By Vicki Christopherson
In November 2012, when Washington voters overwhelmingly approved Initiative 502 — a legal, regulatory system for recreational marijuana — the nation sat up and took notice. We hear, oft-reported in a surprised tone, about the significant global brands that come from our state — Boeing, Microsoft, Amazon, Starbucks. We’re fiercely proud of what we do and how we live here, but we’re also accustomed to being forgotten when the spotlight of a Super Bowl or a historic election is gone. Then again, there are some achievements that reverberate.
Washington voters’ clear direction set the wheels in motion for the creation and implementation of a new, regulated system for cannabis. That system, which licenses legitimate, qualified businesses to produce, process or sell cannabis, ensures that Washingtonians age 21 or over can purchase limited amounts of cannabis products and consume them legally. After experiencing deep challenges last year while advocating in Olympia without a single, unified voice, a growing number of licensed businesses formed the Washington CannaBusiness Association (WACA) in 2014. Those businesses recognized the critical importance of modeling, supporting and expanding the safe, professional industry that Washington voters endorsed when they supported I-502. Our state, among the vanguard of national cannabis policy, has to demonstrate it can responsibly manage this burgeoning industry or the entire marketplace could be threatened by old fears and stereotypes about marijuana.
WACA pursues four primary goals on behalf of our members:
– To meet the expectation of Washington voters and to fulfill the promise of safe, quality-controlled marijuana products for all users, and strengthen the financial benefits to the state’s Dedicated Marijuana Fund.
– To acknowledge the momentum toward legalizing marijuana across the U.S. and provide leadership and strong advocacy for a single formalized system on the state level.
– To position Washington State as a leader in the growing movement to legalize marijuana nationwide.
– To engage with our communities, elected leaders, regulators, the public health system and law enforcement to collaborate together and shine a light on the responsible, accountable and law-abiding businesses in the legalized marijuana ecosystem.
One specific challenge to the regulated system is that it exists alongside a legacy of unregulated markets for medical marijuana. Today’s system negates the need for labeling cannabis products as “medical” or “recreational” — all products should be safe, quality-controlled, inspected and regulated. That’s why WACA is supporting Sen. Ann Rivers’ Cannabis Patient Protection Act. Rivers’ legislation aims to clarify a single regulated system in Washington State that assures safety for all cannabis users and that assesses appropriate taxes and fees on all cannabis businesses equally. Specifically, the legislation requires all producers, processors and retailers of cannabis products, whether medicinal or for adult use, to be subject to the same seed-to-sale traceability, testing, labeling and standards, including enforcing transactions with 21-and-over adults only. In addition, the legislation ensures that legitimate patients have access to the medicine they need that is safe and affordable.

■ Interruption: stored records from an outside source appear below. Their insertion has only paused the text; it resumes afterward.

Lemma free_inv st p bs rest : c_inv st ((p, bs) :: rest) -> exists st', free st p = Ok st' /\ c_inv st' rest.
Proof.
  intros [Hi Hh]. apply all_hold_cons in Hh as [(Hs & Hhd & _) Hh]. cbn [fst snd] in *. cbn [fmap list_fmap] in Hi.
  destruct (ha_blocks _ _ Hi) as [Hb _]. apply Forall_cons in Hb as [(H0 & _) _]. unfold raw_of, MALLOC_HDR in H0. cbn in H0.
  unfold free. rewrite (proj2 (Z.eqb_neq _ _)) by lia. rewrite Hhd. unfold rust_free.
  destruct (raw_layout _ Hs) as [-> Hok]. cbn [expect mbind outcome_bind].
  destruct (ha_dealloc_ok (c_heap st) ((raw_of <$> rest) ++ others) (p - MALLOC_HDR)
    (mk_layout (Z.of_nat (length bs) + MALLOC_HDR) 16) Hi Hok) as (h & -> & _ & Hi'). eexists. split; [done|]. split; [done|].
  cbn [c_mem]. eapply all_hold_frame; [|exact Hh]. intros b x Hb Hx. by eapply hm_dealloc_keeps.
Qed.

Lemma calloc_inv st blocks a n : c_inv st blocks -> 0 <= a * n <= MAX_SIZE ->
  exists p st', calloc st a n = Ok (p, st') /\ c_inv st' (if p =? 0 then blocks else (p, zeroed (a * n)) :: blocks).
Proof.
  intros Hi Hn. unfold calloc. rewrite wrap64_small by (unfold is_u64, u64_max, MAX_SIZE in *; lia).
  destruct (malloc_inv st blocks (a * n) Hi Hn) as (p & st' & -> & Hi'). cbn [mbind outcome_bind].
  destruct (Z.eqb_spec p 0) as [->|Hp]; [by eexists 0, _|].
  eexists p, _. split; [done|]. rewrite (proj2 (Z.eqb_neq _ _)) by done.
  pose proof (length_fresh (a * n) ltac:(lia)) as Hf.
  apply (update_inv st' p (fresh (a * n))); [done| | |].
  - unfold zeroed. case_match; [cbn; lia|]. rewrite length_replicate. lia.
  - intros x Hx. unfold memset. destruct (_ && _) eqn:E; [|done]. apply andb_prop in E as [E1 E2].
    case_match; lia.
  - intros i v. unfold zeroed, memset. destruct (Z.eqb_spec (a * n) 0) as [->|Hz].
    + destruct i as [|[|i]]; cbn; congruence.
    + intros [[= ->] Hlt]%lookup_replicate.
      rewrite (proj2 (Z.leb_le _ _)), (proj2 (Z.ltb_lt _ _)) by lia. done.
Qed.

Lemma realloc_inv st p bs rest n : c_inv st ((p, bs) :: rest) -> 0 <= n <= MAX_SIZE ->
  exists q st', c_realloc st p n = Ok (q, st') /\
    c_inv st' (if n =? 0 then rest else if q =? 0 then (p, bs) :: rest else (q, resized n bs) :: rest).
Proof.
  intros Hi Hn. pose proof Hi as [Hh Hc]. apply all_hold_cons in Hc as [(Hs & Hhd & _) _]. cbn [fst snd] in Hs, Hhd.
  destruct (ha_blocks _ _ Hh) as [Hb _]. apply Forall_cons in Hb as [(H0 & _) _]. unfold raw_of, MALLOC_HDR in H0. cbn in H0.
  unfold c_realloc. rewrite (proj2 (Z.eqb_neq p 0)) by lia. destruct (Z.eqb_spec n 0) as [->|Hn0].
  { destruct (free_inv st p bs rest Hi) as (st' & -> & Hi'). by eexists _, _. }
  destruct (malloc_inv st _ n Hi Hn) as (q & st1 & -> & Hi1). cbn [mbind outcome_bind].
  destruct (Z.eqb_spec q 0) as [->|Hq]; [by eexists 0, _|]. rewrite Hhd.
  set (k := if Z.of_nat (length bs) <? n then Z.of_nat (length bs) else n).
  assert (Hk : k = Z.min (Z.of_nat (length bs)) n) by (unfold k; case_match; lia).
  pose proof (length_fresh n ltac:(lia)) as Hf. rewrite (proj2 (Z.eqb_neq n 0)) in Hf by done.
  assert (Hold : holds (c_mem st1) (p, bs)) by (destruct Hi1 as [_ [_ [Hx _]%all_hold_cons]%all_hold_cons]; exact Hx).
  assert (Hi2 : c_inv (mk_c (c_heap st1) (copy (c_mem st1) p q k)) ((q, resized n bs) :: (p, bs) :: rest)).
  { apply (update_inv st1 q (fresh n)); [done| | |].
    - unfold resized. rewrite length_app, length_take, length_replicate. lia.
    - intros x Hx. unfold copy. destruct (_ && _) eqn:E; [|done]. apply andb_prop in E as [E1 E2]. lia.
    - intros i v. unfold resized. intros [Hiv|[_ [? _]%lookup_replicate]]%lookup_app_Some; [|done].
      apply lookup_take_Some in Hiv as [Hiv Hlt]. destruct Hold as (_ & _ & Hold). cbn in Hold. rewrite <- (Hold i v Hiv).
      apply lookup_lt_Some in Hiv. unfold copy.
      rewrite (proj2 (Z.leb_le _ _)), (proj2 (Z.ltb_lt _ _)) by lia. cbn. f_equal. lia. }
  rewrite Permutation_swap in Hi2. destruct (free_inv _ _ _ _ Hi2) as (st' & -> & Hi'). cbn [mbind outcome_bind].
  eexists q, st'. split; [done|]. by rewrite (proj2 (Z.eqb_neq q 0)).
Qed.
(* ===== verification/Shell.v ===== *)
(** * The shell (src/task/shell.rs, src/memory.rs [init_memory_map], [dump_memory_map])

    Line editing, command dispatch and the built-in commands, over the console, the
    system calls, the memory map and, for [doom], the scheduler and the heap.  Decoding of
    scancodes into keys is the [pc_keyboard] crate's: it is an interface without laws. *)

From S2P Require Import Prelude Fmt Machine Context Stack Alloc Spawn Memory Vga Syscall Eevdf Scheduler.

(** ** Keys *)

Inductive KeyCode := Backspace | OtherKeyCode (code : Z).

Inductive DecodedKey :=
  | Unicode (c : Z)
  | RawKey (k : KeyCode).

(** [Keyboard::add_byte] answers an error, nothing yet, or a key event;
    [process_keyevent] turns an event into a key, or nothing (a release, a modifier). *)
Class KeyDecoder (K Ev : Type) := {
  kd_new : K;
  kd_add_byte : K -> Z -> (option Ev + unit) * K;
  kd_process : K -> Ev -> option DecodedKey * K;
}.

Definition PROMPT : list Z := str "moltos> ".

Section Shell.
Context {S : Type} `{!HeapAllocator S}.
Variable alloc_mem : S -> Layout -> memory -> memory.

(** The address of [doom_entry], and what the compiler leaves in registers that a system
    call does not pass. *)
Variables doom_entry junk : Z.

(** What the commands reach. *)
Record world := mk_world {
  sys : system;
  MEMORY_MAP : option (list MemoryRegion);
  DOOM_LAUNCHED : bool;
  sched : Scheduler;
  heap : S;
  wmem : memory;
  next_id : Z;
}.

Definition with_sys (w : world) (s : system) : world :=
  mk_world s (MEMORY_MAP w) (DOOM_LAUNCHED w) (sched w) (heap w) (wmem w) (next_id w).

(** [print!] and [println!] of the formatted text. *)
Definition wprint (w : world) (s : list Z) : outcome world :=
  sys' ← print (sys w) s; Ok (with_sys w sys').
Definition wprintln (w : world) (s : list Z) : outcome world := wprint w (s ++ [10]).

(** ** The memory map *)

Definition init_memory_map (w : world) (map : list MemoryRegion) : outcome world :=
  match MEMORY_MAP w with
  | Some _ => Panic ExpectFailed
  | None => Ok (mk_world (sys w) (Some map) (DOOM_LAUNCHED w) (sched w) (heap w) (wmem w) (next_id w))
  end.

Definition region_kind (r : MemoryRegion) : list Z :=
  match region_type r with
  | Usable => str "Usable"
  | Reserved => str "Reserved"
  | OtherRegion => str "Other"
  end.

Fixpoint dump_regions (w : world) (map : list MemoryRegion) : outcome world :=
  match map with
  | [] => Ok w
  | r :: map =>
      d ← region_end r -! region_start r;
      size_kib ← d /! 1024;
      w ← wprintln w (str "  " ++ pad_left 48 16 (fmt_hex (region_start r)) ++ str "-"
                      ++ pad_left 48 16 (fmt_hex (region_end r)) ++ str " "
                      ++ pad_left 32 8 (fmt_dec size_kib) ++ str " KiB  " ++ region_kind r);
      dump_regions w map
  end.

Definition dump_memory_map (w : world) : outcome world :=
  map ← expect (MEMORY_MAP w); dump_regions w map.

(** ** Commands *)

Fixpoint wprint_lines (w : world) (lines : list (list Z)) : outcome world :=
  match lines with
  | [] => Ok w
  | l :: lines => w ← wprintln w l; wprint_lines w lines
  end.

Definition cmd_help (w : world) : outcome world := wprint_lines w [
  str "  help       - show this message";
  str "  clear/cls  - clear the screen";
  str "  echo ...   - print the rest of the line";
  str "  uptime     - show uptime in timer ticks";
  str "  mem/memory - dump memory map";
  str "  syscall    - test syscalls (uptime, putchar)";
  str "  doom       - launch Doom (requires doom1.wad)"].

Definition cmd_uptime (w : world) : outcome world :=
  wprintln w (fmt_dec (sys_uptime (sys w)) ++ str " ticks").

Definition cmd_mem (w : world) : outcome world :=
  w ← wprintln w (str "Memory map:"); dump_memory_map w.

(** [vga_buffer::clear_screen] *)
Definition vga_clear_screen (s : system) : outcome system :=
  c ← clear_screen (writer s);
  Ok (mk_system (sys_uptime s) c (SYSCALL_RETURN s)).

Definition cmd_clear (w : world) : outcome world :=
  s ← vga_clear_screen (sys w);
  Ok (with_sys w s).

Definition cmd_echo (w : world) (args : list Z) : outcome world := wprintln w args.

Definition cmd_syscall (w : world) (args : list Z) : outcome world :=
  let sub := default [] (head (split_ascii_whitespace args)) in
  if bool_decide (sub = str "uptime") || bool_decide (sub = str "u") then
    '(ticks, s) ← syscall0 (syscall_as_u64 Uptime) junk junk junk (sys w);
    wprintln (with_sys w s) (str "syscall(SYS_UPTIME) = " ++ fmt_dec ticks ++ str " ticks")
  else if bool_decide (sub = str "putchar") || bool_decide (sub = str "p") then
    '(_, s) ← syscall1 (syscall_as_u64 PutChar) 65 junk junk (sys w);
    wprintln (with_sys w s) (str " (printed via syscall)")
  else if bool_decide (sub = []) then wprint_lines w [
    str "Usage: syscall <uptime|putchar>";
    str "  uptime (u)  - call SYS_UPTIME via int 0x80";
    str "  putchar (p) - call SYS_PUTCHAR('A') via int 0x80"]
  else wprintln w (str "unknown syscall test: '" ++ sub ++ str "'. Use uptime or putchar.").

Definition DOOM_STACK : Z := 24 * 1024 * 1024.
Lemma cached_waker id : default id (waker_cache _ e !! id) = id.
Proof. destruct (waker_cache _ e !! id) as [x|] eqn:E; [|done]. by destruct (k_wf _ _ _ Hinv id x E). Qed.

Lemma run_one_shell : aq_pop (task_queue _ e) = Some (SHELL, q) -> aq_items (task_queue _ e) = SHELL :: l ->
  poll_keeps color w (S (length l) + arriving w) (run_one kpoll e w).
Proof.
  intros Hpop Hit. destruct (k_shell _ _ _ Hinv) as (f & Hf & Hsh).
  pose proof (kpoll_shell color f w _ q (k_open _ _ _ Hinv) Hsh ltac:(rewrite Hl, Hcap; lia)) as Hp.
  destruct (run_one kpoll e w) as [r|p] eqn:E; pose proof E as E0; unfold run_one in E;
    rewrite Hpop, Hf, cached_waker in E;
    destruct (kpoll f SHELL w q) as [[[[b f'] w'] q']|p']; cbn [mbind outcome_bind] in E; try done;
    [destruct Hp as (-> & kbd & line & -> & [Ho Hwt Hh -> -> Hpr [n Hr] Hc Hrm Hsl Hst]); injection E as <-
    |by destruct Hp as [-> _]|by injection E as <-].
  cbn [poll_keeps]. split; [|split; [|split; [done|cbn [task_queue]; rewrite Hl in Hrm; lia]]].
  - destruct Hinv. constructor; cbn [task_queue tasks]; try done.
    + congruence.
    + by eapply run_one_wf.
    + rewrite Hr, Hl. rewrite Hit in k_ids0. apply ids_shells. by inv k_ids0.
    + by right.
    + eexists. rewrite lookup_insert_eq. split; [done|]. exists (typed w'). rewrite Hwt, app_nil_r.
      do 4 (split; [done|]). by right.
    + destruct k_heart0 as (g & Hg & Hok). exists g. rewrite lookup_insert_ne by done. split; [done|].
      eapply heart_ok_ready; [exact Hok| |done|apply Hst]. rewrite Hr, Hl, Hit, copies_heart_shells. by rewrite copies_cons_ne.
  - unfold asleep. rewrite Hsl, (proj1 Hst). exact Hasleep.
Qed.

Lemma run_one_heart : aq_pop (task_queue _ e) = Some (HEART, q) -> aq_items (task_queue _ e) = HEART :: l ->
  poll_keeps color w (S (length l) + arriving w) (run_one kpoll e w).
Proof.
  intros Hpop Hit. destruct (k_heart _ _ _ Hinv) as (f & Hf & Hok).
  destruct (kpoll_heart f w _ q (k_open _ _ _ Hinv) Hok) as (s & acc & w1 & w' & q' & Ep & Hd & Hw' & Hreg & Htg & Hrm);
    [by rewrite Hit, copies_cons_eq|done|rewrite Hl, Hcap; lia|].
  assert (Hu' : uptime_ticks w' = uptime_ticks w) by (unfold uptime_ticks; rewrite Hw'; cbn; by rewrite (d_shellw _ _ _ _ _ Hd)).
  assert (E : run_one kpoll e w = Ok (Some (mk_executor _ (<[HEART := HeartWait s]> (tasks _ e)) q'
    (<[HEART := HEART]> (waker_cache _ e)), w'))).
  { unfold run_one. rewrite Hpop, Hf, cached_waker, Ep. done. }
  rewrite E. pose proof (delivered_ready _ _ _ _ _ Hd (k_held _ _ _ Hinv)) as [[n Hr] Hh].
  cbn [poll_keeps]. split; [|split; [|split; [|cbn [task_queue]; rewrite Hl in Hrm; lia]]].
  - pose proof (k_ids _ _ _ Hinv) as Hids. rewrite Hit in Hids. apply Forall_cons in Hids as [_ Hids].
    constructor; cbn [task_queue tasks].
    + rewrite Hw'. apply Hd.
    + by rewrite (d_capacity _ _ _ _ _ Hd).
    + eapply run_one_wf; [apply Hinv|exact E].
    + rewrite Hr, Hl. by apply ids_shells.
    + rewrite Hw'. exact Hh.
    + destruct (k_shell _ _ _ Hinv) as (g & Hg & Hsh). exists g. rewrite lookup_insert_ne by done. split; [done|].
      rewrite Hw'. apply (shell_ok_delivered color g w q acc w1 q' Hd). rewrite Hl. rewrite Hit in Hsh.
      by apply (shell_ok_pop color g w l HEART).
    + eexists. rewrite lookup_insert_eq. split; [done|]. split; [done|]. rewrite Hu'. split; [lia|]. left.
      rewrite Hw'. split; [|done]. rewrite Hr, Hl, copies_heart_shells.
      rewrite Hit in Hok. destruct f; cbn [heart_ok] in Hok; [done..| |]; rewrite copies_cons_eq in Hok; intuition lia.
  - unfold asleep. rewrite Hu', Hw'. apply Forall_singleton. cbn. lia.
  - apply steady_shellw. rewrite Hw'. apply Hd.
Qed.

End RunOne.

(** ** Turns *)

(** Everything has been polled: both tasks wait, the shell with nothing queued and its
    line that of all that was typed, the heartbeat for at most its period. *)
Record settled (color : Z) (e : Executor (Q := Q) kfuture) (w : kworld) : Prop := {
  s_ready : aq_items (task_queue _ e) = [];
  s_waiting : waiting w = [];
  s_held : held w = Some SHELL;
  s_shell : tasks _ e !! SHELL = Some (ShellWait (keyboard_of (typed w)) (line_of (typed w)));
  s_prompt : prompt_at color (typed w) (shellw w);
  s_heart : exists s, tasks _ e !! HEART = Some (HeartWait s) /\ SLEEPERS w = [(target_tick s, HEART)] /\
    uptime_ticks w < target_tick s <= uptime_ticks w + HEARTBEAT;
}.
Lemma emitted_number buf maxlen m0 l o zero w neg upper base val : 0 <= maxlen <= u64_max -> emitted buf maxlen m0 l o ->
  10 <= base <= 16 -> 0 <= val <= u64_max ->
  exists o', out_number buf maxlen zero w neg upper base val o = Some o' /\
    emitted buf maxlen m0 (l ++ number_text zero w neg (letter_case upper <$> digits base val)) o'.
Proof.
  intros Hm Ho Hb Hv. unfold out_number. pose proof (digit_bytes upper base val ltac:(lia) Hv) as Hbytes.
  assert (E : (if val =? 0 then Some [48] else tmp_digits 32 upper base val []) = Some (letter_case upper <$> digits base val)).
  { destruct (Z.eqb_spec val 0) as [->|Hne]; [|by apply tmp_digits_spec; lia].
    destruct (digits_spec base 0 ltac:(lia) Hv) as (_ & _ & _ & E0 & _). rewrite E0 by done. by destruct upper. }
  rewrite E. clear E. set (ds := letter_case upper <$> digits base val) in *. cbn [mbind option_bind].
  eexists. split; [reflexivity|]. unfold number_text.
  replace (Z.of_nat (length (signed neg ds))) with (Z.of_nat (length ds) + (if neg then 1 else 0))
    by (destruct neg; cbn [signed length]; lia).
  set (missing := Z.to_nat _).
  assert (Hminus : forall l o, emitted buf maxlen m0 l o -> emitted buf maxlen m0 (l ++ [45]) (OUT buf maxlen o 45))
    by (intros l' o' Ho'; exact (emitted_OUT _ _ _ Hm _ _ 45 Ho')).
  destruct zero, neg; cbn [signed]; rewrite ?(cons_middle 45), ?app_assoc;
    repeat first [ assumption | apply Hminus | apply emitted_foldl | apply emitted_times | lia ].
Qed.

(** ** Directives in memory *)

Lemma skip_char_spec m p (b : bool) c s : cstr m p (opt b c ++ s) -> (b = false -> head s <> Some c) -> c <> 0 ->
  skip_char m p c = (b, p + Z.of_nat (length (opt b c))) /\ cstr m (p + Z.of_nat (length (opt b c))) s.
Proof.
  intros Hs Hh Hc. unfold skip_char. destruct b; cbn [opt app length] in *.
  - destruct Hs as (-> & _ & Hs). by rewrite Z.eqb_refl.
  - rewrite Z.add_0_r. split; [|done]. destruct s as [|x s]; cbn in Hs; [rewrite Hs|destruct Hs as (-> & _)].
    + by rewrite (proj2 (Z.eqb_neq 0 c)).
    + rewrite (proj2 (Z.eqb_neq x c)); [done|]. intros ->. by apply Hh.
Qed.

Lemma as_int_small z : 0 <= z <= 2147483647 -> as_int z = Some z.
Proof. intros H. unfold as_int. by rewrite (proj2 (Z.leb_le (-2147483648) z)), (proj2 (Z.leb_le z 2147483647)) by lia. Qed.

Lemma read_num_spec fuel m p acc ds s : digits_ok 10 ds -> cstr m p (ds ++ s) ->
  (forall c, head s = Some c -> isdigit c = false) -> 0 <= acc -> value_from 10 acc ds <= 2147483647 -> (length ds < fuel)%nat ->
  read_num fuel m p acc = Some (value_from 10 acc ds, p + Z.of_nat (length ds)).
Proof.
  revert fuel p acc. induction ds as [|c ds IH]; intros fuel p acc Hds Hs Hh Ha Hmax Hf;
    (destruct fuel as [|fuel]; [lia|]); cbn [read_num app] in *.
  - rewrite Z.add_0_r. destruct s as [|x s]; cbn in Hs; [by rewrite Hs|]. destruct Hs as (-> & _). by rewrite Hh.
  - destruct Hs as (-> & _ & Hs). apply Forall_cons_1 in Hds as [(d & Hd & ->) Hds].
    assert (Hge := value_from_ge 10 (acc * 10 + d) ds ltac:(lia) Hds ltac:(lia)).
    cbn [value_from foldl] in Hmax. rewrite digit_value_digit in Hmax by lia. unfold value_from in Hge.
    assert (digit d = 48 + d) as -> by (unfold digit; case_match; lia).
    unfold isdigit. rewrite (proj2 (Z.leb_le 48 (48 + d))), (proj2 (Z.leb_le (48 + d) 57)) by lia. cbn [andb].
    replace (48 + d - 48) with d by lia. rewrite as_int_small by lia. cbn [mbind option_bind].
    rewrite IH; [|done..|lia|done|cbn in Hf; lia]. cbn [value_from foldl length].
    assert (digit_value (48 + d) = d) as -> by (unfold digit_value; case_match; lia). do 2 f_equal. lia.
Qed.

Lemma num_spec fuel m p n s : small_int n -> cstr m p (num n ++ s) -> (forall c, head s = Some c -> isdigit c = false) ->
  (64 < fuel)%nat -> read_num fuel m p 0 = Some (n, p + Z.of_nat (length (num n))) /\ cstr m (p + Z.of_nat (length (num n))) s.
Proof.
  intros Hn Hs Hh Hf. split.
  - unfold num in *. destruct (Z.eqb_spec n 0) as [->|Hne]; [apply (read_num_spec fuel m p 0 [] s (List.Forall_nil _) Hs Hh); cbn; lia|].
    destruct (digits_spec 10 n ltac:(lia)) as (Hv & Hl & Hd & _); [unfold small_int, u64_max in *; lia|].
    change (digits 10 n) with (fmt_dec n) in *.
    rewrite (read_num_spec fuel m p 0 (fmt_dec n) s); rewrite ?value_from_0, ?Hv; (done || apply Hn || lia).
  - pose proof (cstr_drop _ _ _ (length (num n)) Hs ltac:(rewrite length_app; lia)) as H.
    by rewrite drop_app_length in H.
Qed.

(** The first character of what follows each part of a directive. *)
Definition starts (P : Z -> Prop) (s : list Z) : Prop := forall c, head s = Some c -> P c.

Lemma starts_app (P : Z -> Prop) a b : (a <> [] -> starts P a) -> starts P b -> starts P (a ++ b).
Proof. intros Ha Hb. destruct a as [|x a]; [done|]. by apply Ha. Qed.

Lemma num_digit n c : small_int n -> head (num n) = Some c -> exists d, 0 <= d < 10 /\ c = digit d.
Proof.
  intros Hn Hc. unfold num in Hc. destruct (Z.eqb_spec n 0) as [->|Hn0]; [done|].
  destruct (digits_spec 10 n ltac:(lia)) as (_ & _ & Hd & _); [unfold small_int, u64_max in *; lia|].
  unfold fmt_dec in Hc. destruct (digits 10 n) as [|x l]; [done|]. injection Hc as ->. by apply Forall_cons_1 in Hd as [Hd _].
Qed.

Lemma starts_num n : small_int n -> num n <> [] -> starts (fun c => c <> 45 /\ c <> 48) (num n).
Proof.
  intros Hn Hne c Hc. unfold num in *. destruct (Z.eqb_spec n 0) as [->|Hn0]; [done|].
  destruct (digits_spec 10 n ltac:(lia)) as (_ & _ & Hd & _ & Hh); [unfold small_int, u64_max in *; lia|].
  unfold fmt_dec in *. specialize (Hh Hn0). destruct (digits 10 n) as [|x l]; [done|]. injection Hc as ->.
  apply Forall_cons_1 in Hd as [(d & Hd & ->) _]. split; [unfold digit; case_match; lia|]. intros E. apply Hh. cbn. by rewrite E.
Qed.

Lemma starts_tail k c s : starts (fun x => x <> 45 /\ x <> 46 /\ isdigit x = false) (replicate k 108 ++ conv_char c :: s).
Proof. destruct k; intros x [= <-]; [by destruct c|done]. Qed.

The ability to put a green cross on a building and sell medical marijuana to anyone who has obtained a card from a doctor (and all too frequently without checking for such a prescription) was a lucrative opportunity for many. However, the unregulated nature of the old system enabled abuse of it. And today, it is legitimate businesses and patients, who have made every effort to abide by the rules, who are threatened by unregulated outliers trying to protect the Wild West of the old market. For businesses and patients struggling to find your path as the regulated, licensed system takes hold, we encourage you to reach out. Many of our members have faced what you faced and are now working together to ensure that this industry lays a solid foundation to ensure ongoing growth and expansion going forward. And a significant part of WACA’s commitment, and that of the elected and community leaders we have been collaborating with, is to ensure that all consumers are safe and able to access the products they want and need.
What used to be hidden behind closed doors has been exposed to the light. Public attention locally and nationally will continue to focus on our industry and will highlight and amplify anything that takes away from a safe, regulated system, enforceable by law, inspected by experts and paying taxes like every other industry. We urge our licensed colleagues to join us in protecting the opportunity we’ve been granted by Washington voters. As one of the first trade associations of its kind, WACA is excited to join the ranks of long-established peers from other industry sectors — technology, aerospace, agriculture, medical research and renewable energy, to name just a few. As we advance, the spotlight will fade on our corner of the country, leaving us to push forward — maybe with life-changing innovations — transforming perceptions and influencing the cannabis industry with our success.
Vicki Christopherson is the executive director of the Washington CannaBusiness Association.